(** [P] is kept by the allocation of a node and by the entry of a name in
    the map of children of a node that has one. *)
Definition closed_under_growth (P : Tree.World -> Prop) : Prop :=
  (forall w n, P w ->
     P (Tree.set_heap (<[fresh (dom (Tree.heap w)) := n]> (Tree.heap w)) w))
  /\ (forall w node n m name child,
        P w -> Tree.heap w !! node = Some n -> Tree.Children n = Some m ->
        P (Tree.set_heap
             (<[node := {| Tree.IsDir := Tree.IsDir n;
                           Tree.Content := Tree.Content n;
                           Tree.Children := Some (<[name := child]> m) |}]>
                (Tree.heap w)) w)).

(** The node [n'] is the node [n] with, maybe, more names in its map of
    children. *)
Definition node_grows (n n' : Tree.FileSystemNode) : Prop :=
  Tree.IsDir n' = Tree.IsDir n
  /\ Tree.Content n' = Tree.Content n
  /\ match Tree.Children n with
     | Some m => exists m', Tree.Children n' = Some m' /\ dom m ⊆ dom m'
     | None => Tree.Children n' = None
     end.

(** Every node of [w0] is still there in [w], grown, and the root is the
    same. *)
Definition extends (w0 w : Tree.World) : Prop :=
  (forall l n, Tree.heap w0 !! l = Some n ->
     exists n', Tree.heap w !! l = Some n' /\ node_grows n n')
  /\ Tree.Root (Tree.FileSystem w) = Tree.Root (Tree.FileSystem w0).

(** The heap and the variable [FileSystem] of [w] are those of [w0]. *)
Definition same_filesystem (w0 w : Tree.World) : Prop :=
  Tree.heap w = Tree.heap w0 /\ Tree.FileSystem w = Tree.FileSystem w0.

(** No byte of [s] is a slash. *)
Fixpoint no_slash (s : string) : bool :=
  match s with
  | EmptyString => true
  | String c s' => negb (Ascii.eqb c SLASH) && no_slash s'
  end.

(** A name of one path element: not empty, not [.] or [..], no slash. *)
Definition plain_name (d : string) : bool :=
  negb (String.eqb d EmptyString) && negb (String.eqb d ".")
  && negb (String.eqb d "..") && no_slash d.

(** The line [cd] writes when the path does not lead to a directory. *)
Definition cd_error_line (targetPath : string) : string :=
  "cd: " ++ targetPath ++ ": No such file or directory" ++ nl.
(** [PGSqlite.get_fk_sql].  ["FK_" + fk.other_column] is a [TypeError]
    when the key has no parent column. *)
Definition get_fk_sql (table : Table.t) (self : PGSqlite) : res (list Composable * PGSqlite) :=
  let* sql :=
    mapM (fun fk =>
      let* other_column :=
        match ForeignKey.other_column fk with
        | Some other_column => Ok other_column
        | None => Err TypeError
        end in
      let fk_name := "FK_" +:+ other_column in
      Sql.format
        "ALTER TABLE {table_name} ADD CONSTRAINT {key_name}  FOREIGN KEY ({column}) REFERENCES {other_table} ({other_column})"
        [("table_name", Identifier (Table.name table));
         ("column", Identifier (ForeignKey.column fk));
         ("key_name", Identifier fk_name);
         ("other_table", Identifier (ForeignKey.other_table fk));
         ("other_column", Identifier other_column)])
      (Table.foreign_keys table) in
  let self :=
    with_summary (Summary.with_fks
      (Summary.prepared (Table.name table) "PREPARED" "count"
         (length (Table.foreign_keys table)))) self in
  Ok (sql, self).
Lemma ensureSnapshots_present (rt : Runtime) (clock stamp : SnapshotPeriod -> Z)
    (currentStats : list UserStats) (db : Firestore)
    (dw dm dy : DocId * SnapshotData) :
  healthy db ->
  hd_error (filter (matches weekly (getPeriodKey rt (clock weekly) weekly)) (docs db))
    = Some dw ->
  hd_error (filter (matches monthly (getPeriodKey rt (clock monthly) monthly)) (docs db))
    = Some dm ->
  hd_error (filter (matches yearly (getPeriodKey rt (clock yearly) yearly)) (docs db))
    = Some dy ->
  let out := ensureSnapshotsForCurrentPeriods rt clock stamp currentStats db in
  fst out = Some (Current.mk (Some (loaded dw)) (Some (loaded dm)) (Some (loaded dy))) /\
  docs (snd out) = docs db.
Proof.
  intros Hh Hw Hm Hy. cbv beta zeta delta [ensureSnapshotsForCurrentPeriods bind ret].
  destruct (ensureSnapshot_present rt (clock weekly) (stamp weekly) weekly
              currentStats db dw Hh Hw) as (Hr1 & Hh1 & Hd1).
  destruct (ensureSnapshot rt (clock weekly) (stamp weekly) weekly currentStats db)
    as [r1 db1]. cbn [fst snd] in *. subst r1. rewrite <- Hd1 in Hm, Hy.
  destruct (ensureSnapshot_present rt (clock monthly) (stamp monthly) monthly
              currentStats db1 dm Hh1 Hm) as (Hr2 & Hh2 & Hd2).
  destruct (ensureSnapshot rt (clock monthly) (stamp monthly) monthly currentStats db1)
    as [r2 db2]. cbn [fst snd] in *. subst r2. rewrite <- Hd2 in Hy.
  destruct (ensureSnapshot_present rt (clock yearly) (stamp yearly) yearly
              currentStats db2 dy Hh2 Hy) as (Hr3 & Hh3 & Hd3).
  destruct (ensureSnapshot rt (clock yearly) (stamp yearly) yearly currentStats db2)
    as [r3 db3]. cbn [fst snd] in *. subst r3.
  cbn [fst snd]. split; [reflexivity | congruence].
Qed.



Lemma findUser_own (stats : list UserStats) (u : UserStats) :
  NoDup (map username stats) -> In u stats ->
  findUser (map toSnapshotUser stats) (username u) = Some (toSnapshotUser u).
Proof.
  unfold findUser. induction stats as [|s stats IH]; intros Hnd Hin; [contradiction|].
  cbn [map find toSnapshotUser Snap.username]. inversion Hnd as [|? ? Hnot Hnd']; subst.
  destruct Hin as [-> | Hin].
  - now rewrite String.eqb_refl.
  - destruct (String.eqb_spec (username s) (username u)) as [Heq | Hne].
    + exfalso. apply Hnot. rewrite Heq. now apply in_map.
    + now apply IH.
Qed.

Lemma computeProgress_own (u : UserStats) :
  let p := computeProgress u (Some (toSnapshotUser u)) in
  easy p = 0 /\ medium p = 0 /\ hard p = 0 /\ total p = 0 /\ jobsApplied p = 0 /\
  (xp p == 0)%Q.
Proof.
  cbn. rewrite orZero_id, !Z.sub_diag. cbn. repeat split.
Qed.



(** ** A new user's baseline *)

Lemma request_keeps_healthy (db : Firestore) : healthy db -> healthy (snd (request db)).
Proof. intro H. now apply request_healthy. Qed.

Lemma updateDoc_keeps_healthy (i : DocId) (us : list SnapshotUserStats) (db : Firestore) :
  healthy db -> healthy (snd (updateDoc i us db)).
Proof.
  intro H. cbv beta zeta delta [updateDoc bind].
  pose proof (request_keeps_healthy db H) as H1.
  destruct (request db) as [[[]|] db1]; cbn [fst snd] in *; [|exact H1].
  cbv beta iota. destruct (existsb _ (docs db1)); exact H1.
Qed.

Lemma promiseAllMap_keeps_healthy {A : Type} (f : A -> Op unit) (l : list A)
    (db : Firestore) :
  (forall x db', healthy db' -> healthy (snd (f x db'))) ->
  healthy db -> healthy (snd (promiseAllMap f l db)).
Proof.
  intro Hf. revert db. induction l as [|x l IH]; intros db H; [exact H|].
  cbn [promiseAllMap]. specialize (Hf x db H).
  destruct (f x db) as [r db1]. cbn [snd] in Hf. specialize (IH db1 Hf).
  now destruct (promiseAllMap f l db1) as [r' db2].
Qed.

Lemma addUserToCurrentSnapshots_keeps_healthy (rt : Runtime) (clock : Z)
    (user : string) (stats : UserStats) (name : string) (db : Firestore) :
  healthy db -> healthy (snd (addUserToCurrentSnapshots rt clock user stats name db)).
Proof.
  intro H. cbv beta zeta delta [addUserToCurrentSnapshots tryCatch bind getDocs].
  pose proof (request_keeps_healthy db H) as H1.
  destruct (request db) as [[[]|] db1]; cbn [fst snd] in *; [|exact H1].
  cbv beta iota.
  pose proof (promiseAllMap_keeps_healthy
    (fun docSnap : DocId * SnapshotData =>
       if isCurrent rt clock (snd docSnap) && negb (hasUser user (users (snd docSnap)))
       then updateDoc (fst docSnap)
                      (users (snd docSnap) ++ [newUserSnapshot user stats name])
       else ret tt) (docs db1) db1) as H2.
  cbv beta in H2.
  match type of H2 with ?P -> _ => assert (Hf : P) end.
  { intros x db' Hdb'. destruct (_ && _); [now apply updateDoc_keeps_healthy | exact Hdb']. }
  specialize (H2 Hf H1).
  destruct (promiseAllMap _ (docs db1) db1) as [[[]|] db2]; exact H2.
Qed.

Lemma hasUser_app_new (user : string) (stats : UserStats) (name : string)
    (us : list SnapshotUserStats) :
  hasUser user (us ++ [newUserSnapshot user stats name]) = true.
Proof.
  unfold hasUser. rewrite existsb_app. cbn. now rewrite String.eqb_refl, !orb_true_r.
Qed.

Lemma findUser_app_new (user : string) (stats : UserStats) (name : string)
    (us : list SnapshotUserStats) :
  findUser (us ++ [newUserSnapshot user stats name]) user =
  Some match findUser us user with
       | Some b => b
       | None => newUserSnapshot user stats name
       end.
Proof.
  unfold findUser. induction us as [|s us IH]; cbn.
  - now rewrite String.eqb_refl.
  - destruct (String.eqb (Snap.username s) user); [reflexivity | exact IH].
Qed.

Lemma hasUser_findUser (user : string) (us : list SnapshotUserStats) :
  hasUser user us = true -> exists b, findUser us user = Some b.
Proof.
  unfold hasUser, findUser. induction us as [|s us IH]; cbn; [discriminate|].
  destruct (String.eqb (Snap.username s) user); [now eexists | exact IH].
Qed.

Lemma isCurrent_fields (rt : Runtime) (clock : Z) (x : SnapshotData) (c : Z)
    (us : list SnapshotUserStats) :
  isCurrent rt clock (mkSnapshotData (period x) (periodKey x) c us) = isCurrent rt clock x.
Proof.
  unfold isCurrent. cbn [period periodKey]. reflexivity.
Qed.

Lemma patched_twice (rt : Runtime) (clock : Z) (user : string)
    (stats stats' : UserStats) (name name' : string) (d : DocId * SnapshotData) :
  patched rt clock user stats' name' (patched rt clock user stats name d)
  = patched rt clock user stats name d.
Proof.
  unfold patched at 2 3.
  destruct (isCurrent rt clock (snd d)) eqn:Ec;
    destruct (hasUser user (users (snd d))) eqn:Eh;
    cbn [andb negb]; unfold patched; cbn [fst snd users];
    rewrite ?isCurrent_fields, ?Ec, ?Eh, ?hasUser_app_new; reflexivity.
Qed.

(** X6. After the patch, on a database that answers, every snapshot of
    the current period keys lists the user; patching again for the same
    user, whatever stats and display name are passed, changes nothing. *)
Theorem addUserToCurrentSnapshots_listed_once (rt : Runtime) (clock : Z)
    (user : string) (stats stats' : UserStats) (name name' : string) (db : Firestore) :
  NoDup (map fst (docs db)) ->
  healthy db ->
  let db1 := snd (addUserToCurrentSnapshots rt clock user stats name db) in
  Forall (fun d => isCurrent rt clock (snd d) = true ->
                   hasUser user (users (snd d)) = true) (docs db1) /\
  map fst (docs db1) = map fst (docs db) /\
  docs (snd (addUserToCurrentSnapshots rt clock user stats' name' db1)) = docs db1.
Proof.
  intros Hnd Hh. cbv zeta.
  pose proof (addUserToCurrentSnapshots_docs rt clock user stats name db Hnd Hh) as Hd.
  pose proof (addUserToCurrentSnapshots_keeps_healthy rt clock user stats name db Hh) as Hh1.
  assert (Hids : map fst (docs (snd (addUserToCurrentSnapshots rt clock user stats name db)))
                 = map fst (docs db)).
  { rewrite Hd, map_map. apply map_ext. intro d. apply patched_id. }
  repeat match goal with |- _ /\ _ => split end.
  - rewrite Hd. apply Forall_forall. intros d' Hin.
    apply in_map_iff in Hin. destruct Hin as (d & <- & _).
    unfold patched. destruct (isCurrent rt clock (snd d)) eqn:Ec; cbn [andb].
    + destruct (hasUser user (users (snd d))) eqn:Eh; cbn [negb fst snd users].
      * now rewrite Eh.
      * intros _. apply hasUser_app_new.
    + rewrite Ec. discriminate.
  - exact Hids.
  - rewrite addUserToCurrentSnapshots_docs; [| now rewrite Hids | exact Hh1].
    rewrite Hd, map_map. apply map_ext. intro d. apply patched_twice.
Qed.

Lemma addUserToCurrentSnapshots_listed_once_witness :
  docs (snd (addUserToCurrentSnapshots utcRuntime saturdayNoon "bo" ana "Robert"
          (snd (addUserToCurrentSnapshots utcRuntime saturdayNoon "bo" bo "Bo" someStore))))
  = docs (snd (addUserToCurrentSnapshots utcRuntime saturdayNoon "bo" bo "Bo" someStore)).
Proof.
  assert (Hn : NoDup (map fst (docs someStore))).
  { cbn. repeat constructor; cbn; intuition discriminate. }
  destruct (addUserToCurrentSnapshots_listed_once utcRuntime saturdayNoon "bo" bo ana
              "Bo" "Robert" someStore Hn (Forall_nil _)) as (_ & _ & H).
  exact H.
Defined.

(** X7. The baseline the progress engine finds for the user after the
    patch, in a snapshot of the current period keys: the entry the
    snapshot already had for the user if there was one, otherwise the
    entry made from the stats at join time, against which those stats
    show zero progress. *)
Theorem addUserToCurrentSnapshots_baseline (rt : Runtime) (clock : Z)
    (user : string) (stats : UserStats) (name : string) (db : Firestore) :
  NoDup (map fst (docs db)) ->
  healthy db ->
  let db1 := snd (addUserToCurrentSnapshots rt clock user stats name db) in
  let entry := newUserSnapshot user stats name in
  Forall2 (fun before after =>
             isCurrent rt clock (snd before) = true ->
             findUser (users (snd after)) user =
             Some match findUser (users (snd before)) user with
                  | Some b => b
                  | None => entry
                  end)
          (docs db) (docs db1) /\
  (let p := computeProgress stats (Some entry) in
   easy p = 0 /\ medium p = 0 /\ hard p = 0 /\ total p = 0 /\ jobsApplied p = 0 /\
   (xp p == 0)%Q).
Proof.
  intros Hnd Hh. cbv zeta. split.
  - rewrite (addUserToCurrentSnapshots_docs rt clock user stats name db Hnd Hh).
    clear Hnd Hh. induction (docs db) as [|d l IH]; cbn [map]; [constructor|].
    constructor; [|exact IH].
    intro Ec. unfold patched. rewrite Ec. cbn [andb].
    destruct (hasUser user (users (snd d))) eqn:Eh; cbn [negb fst snd users].
    + destruct (hasUser_findUser _ _ Eh) as [b ->]. reflexivity.
    + apply findUser_app_new.
  - cbn. rewrite orZero_id, !Z.sub_diag. cbn. repeat split.
Qed.

Lemma addUserToCurrentSnapshots_baseline_witness :
  let p := computeProgress bo (Some (newUserSnapshot "bo" bo "Bo")) in
  easy p = 0 /\ medium p = 0 /\ hard p = 0 /\ total p = 0 /\ jobsApplied p = 0 /\
  (xp p == 0)%Q.
Proof.
  assert (Hn : NoDup (map fst (docs someStore))).
  { cbn. repeat constructor; cbn; intuition discriminate. }
  destruct (addUserToCurrentSnapshots_baseline utcRuntime saturdayNoon "bo" bo "Bo"
              someStore Hn (Forall_nil _)) as (_ & H).
  exact H.
Defined.

(** ** Boards *)

Section ArraySortStable.
Context {A : Type} (cmp : A -> A -> Q).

_Activity:_ Set down precisely the lines above between the line holding "(length (Table.foreign_keys table))))" and the line holding "currentStats db dw", inclusive, and nothing beyond them.

_Written answer:_
         (length (Table.foreign_keys table)))) self in
  Ok (sql, self).
Lemma ensureSnapshots_present (rt : Runtime) (clock stamp : SnapshotPeriod -> Z)
    (currentStats : list UserStats) (db : Firestore)
    (dw dm dy : DocId * SnapshotData) :
  healthy db ->
  hd_error (filter (matches weekly (getPeriodKey rt (clock weekly) weekly)) (docs db))
    = Some dw ->
  hd_error (filter (matches monthly (getPeriodKey rt (clock monthly) monthly)) (docs db))
    = Some dm ->
  hd_error (filter (matches yearly (getPeriodKey rt (clock yearly) yearly)) (docs db))
    = Some dy ->
  let out := ensureSnapshotsForCurrentPeriods rt clock stamp currentStats db in
  fst out = Some (Current.mk (Some (loaded dw)) (Some (loaded dm)) (Some (loaded dy))) /\
  docs (snd out) = docs db.
Proof.
  intros Hh Hw Hm Hy. cbv beta zeta delta [ensureSnapshotsForCurrentPeriods bind ret].
  destruct (ensureSnapshot_present rt (clock weekly) (stamp weekly) weekly
              currentStats db dw Hh Hw) as (Hr1 & Hh1 & Hd1).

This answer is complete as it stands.